F. Pendapatan dan Kesempatan Kerja
1. Pendapatan
Dalam arti luas, pendapatan nasional merujuk pada beberapa konsep
yaitu: (a) Produk Domestik Bruto (PDB), (b) Produk Nasional Bruto (PNB), (c)
Produk Nasional Netto (PNN), dan (d) Pendapatan Nasional (PN). Pada
tingkat regional atau propinsi dikenal dengan nama Produk Domestik
Regional Bruto (PDRB).
Pengertian pendapatan petani merupakan selisih antara hasil
penjualan produk dengan biaya usahatani. Atau dengan kata lain
pendapatan petani merupakan selisih kenaikan antara kekayaan awal pada
kegiatan usaha petani dengan nilai akhir usahatani. Adapun faktor-faktor
yang membedakan pendapatan petani disebabkan oleh penggunaan pupuk,
benih, obat-obatan dan tingkat harga yang diterima oleh petani.
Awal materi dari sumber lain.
(** Every transition has one of the effects. *)
Lemma radvance_effect v c d :
  (forall o, holds c = Some o -> status_of o d = Some OrderStatusRefunding) -> in_time c d ->
  effect v c d (advance v c d).1 (advance v c d).2.
Proof.
  intros Hst Htime.
  assert (forall p f b d1 d2 r, holds c = Some (p_OrderID p) -> update_one v (p_OrderID p) f d = (b, d1) ->
    (forall o, same o d1 d2) ->
    (forall r, closed (Some (po_Status (ro (f r)))) = true) \/ (forall t, carries c t -> t = 0) ->
    effect v c d (RFinished r) d2) as Hrel.
  { intros p f b d1 d2 r Hc E Ha Hf. eapply release_effect; eauto. }
  destruct c as [oid uid reason|r uid reason|r uid reason|oid amt reason force deduct|p|p|p|p|p|p|p|p e|p|p k|p k
    |p|p|p|p id ok|oid|r|r detail|oid|p resp|p|r];
    try (apply lock_effect || apply request_effect || apply deduct_effect || apply rollback_effect
         || apply gateway_effect || apply days_effect || apply finalize_tx_effect); cbn [radvance].
  - destruct (read _ _); [|by apply quiet_free]. by destruct (validateRefundRequest _ _ _ _); apply quiet_free.
  - destruct (read _ _); [|by apply quiet_free]. by destruct (fltb _ _); apply quiet_free.
  - destruct (read _ _); [|by apply quiet_free]. destruct (prepare_plan _ _ _ _ _ _ _ _ _ _); [|by apply quiet_free].
    by destruct deduct; apply quiet_free.
  - by destruct (if is_subscription_order _ then _ else _); apply quiet_free.
  - destruct (match r_fault v with Fine => _ | _ => _ end).
    + apply (quiet_keeps v _ d _ d p); [done|reflexivity| |apply after_balance_keeps_holds].
      intros t (-> & Hb & _). apply after_balance_keeps; [exact Hb|]. by right.
    + by apply (quiet_keeps v _ d _ d p).
  - destruct (match r_fault v with Fine => _ | _ => _ end).
    + apply (quiet_keeps v _ d _ d p); [done|reflexivity| |reflexivity].
      intros t [-> Hd]. split; [reflexivity|right; split; [reflexivity|]].
      change (is_balance (with_days 0 p)) with (is_balance p).
      destruct (is_balance p) eqn:Eb; [|reflexivity]. apply deduction_types in Eb. congruence.
    + by apply (quiet_keeps v _ d _ d p).
  - destruct (update_one _ _ _ d) as [b d1] eqn:E. eapply (Hrel p); [reflexivity|exact E|done|by right].
  - destruct (update_one _ _ _ d) as [b d1] eqn:E. eapply (Hrel p); [reflexivity|exact E| |by right].
    intros; apply audit_same.
  - destruct (update_one _ _ _ d) as [b d1] eqn:E. eapply (Hrel p); [reflexivity|exact E| |by right].
    intros; apply audit_same.
  - destruct (update_one _ _ _ d) as [b d1] eqn:E.
    destruct b; (eapply (Hrel p); [reflexivity|exact E| |left; intros; apply final_closed]); [|done].
    intros; apply audit_same.
  - destruct (update_one _ _ _ d) as [b d1] eqn:E.
    destruct b; (eapply (Hrel p); [reflexivity|exact E| |by right]); [|done].
    intros; apply audit_same.
  - destruct (read _ _); [|by apply quiet_free]. destruct (_ !=? _); [by apply quiet_free|].
    destruct (getRefundProvider _ _); [|by apply quiet_free]. by destruct (r_queries v); apply quiet_free.
  - by apply quiet_free.
  - destruct (r_failed v); [by apply quiet_free|].
    destruct (validateRefundProviderResponse _); cbn [negb]; [|by apply quiet_free].
    destruct (r_reply v); [|by apply quiet_free]. cbv zeta.
    destruct (negb _); [apply finalize_effect|].
    destruct (is_subscription_order _); [by apply quiet_free|apply finalize_effect].
  - destruct (update_one _ _ _ d) as [b d1] eqn:E. apply update_one_effect in E as (Hl & Ho & Hr).
    destruct Hr as [Hr|(r & Hr & Hs)].
    + apply quiet_finished. intros o. eapply same_trans; [|apply audit_same].
      split; [unfold status_of; by rewrite Hr|by apply ledger_taken].
    + destruct (audit_same v oid "REFUND_FAILED" None d1 oid) as [E1 E2].
      apply (eff_open v _ d _ _ oid); cbn [fst snd]; [reflexivity|exact Htime|by rewrite E1, Hs| |].
      * rewrite E2. by apply ledger_taken.
      * intros o Hne. eapply same_trans; [by apply Ho|apply audit_same].
  - match goal with |- context [match ?x with inl _ => _ | inr _ => _ end] => destruct x end;
      [apply finalize_effect|by apply quiet_free].
  - by apply quiet_finished.
Qed.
Soediyono (1985) menyatakan bahwa pendapatan adalah jumlah
pendapatan (uang) yang diterima oleh petani dari penyerahan faktor-faktor
produksi selama satu periode.
Dari beberapa pengertian pendapatan tersebut dapat dikatakan
bahwa pendapatan petani ditentukan oleh bayaknya hasil yang diperoleh dari
sesuatu pekerjaan atau banyaknya nilai penjualan dari faktor-faktor produksi
yang dimiliki, dikurangi dengan seluruh pengeluaran atau biaya yang
21
digunakan. Pendapatan seperti in merupakan keuntungan bagi suatu usaha
atau dapat dikatakan sebagai pendapatan bersih.
2. Kesempatan Kerja
Istilah employment dalam bahasa Inggris berasal dari kata to employ
yang berarti menggunakan dalam proses atau usaha memberikan pekerjaan
atau sumber penghidupan. Jadi employment berarti keadaan orang mem-
punyai pekerjaan atau keadaan orang yang mempunyai pekerjaan atau
keadaan penggunaan tenaga kerja. Menurut Soeroto (1986), penggunaan
istilah employment sehari-hari biasa dinyatakan dengan jumlah orang dan
yang dimaksud adalah sejumlah orang yang ada dalam pekerjaan atau
mempunyai pekerjaan. Pengertian istilah ini memiliki dua unsur yaitu
kesempatan kerja dan orang yang diperkerjakan atau yang melakukan
pekerjaan tersebut. Jadi pengertiannya sudah jelas yaitu kesempatan kerja
yang sudah diduduki.
Pada umumnya pertumbuhan ekonomi mempunyai dampak positif
bagi peningkatan kesempatan kerja. Kesempatan kerja dalam pengertiannya
termasuk lapangan pekerjaan yang sudah diduduki (employment) dan masih
lowong (vacancy). Dengan adanya lapangan pekerjaan yang masih lowong,
timbul kebutuhan untuk permintaan tenaga kerja guna memenuhi
kesempatan kerja yang masih lowong tersebut (Swasono dan
Sulistyaningsih, 1983).
Tenaga kerja atau manpower terdiri dari angkatan kerja dan bukan
angkatan kerja. Angkataan kerja atau labor force terdiri dari: a). Golongan
22
yang bekerja, dan b). Golongan yang menganggu dan mencari pekerjaan.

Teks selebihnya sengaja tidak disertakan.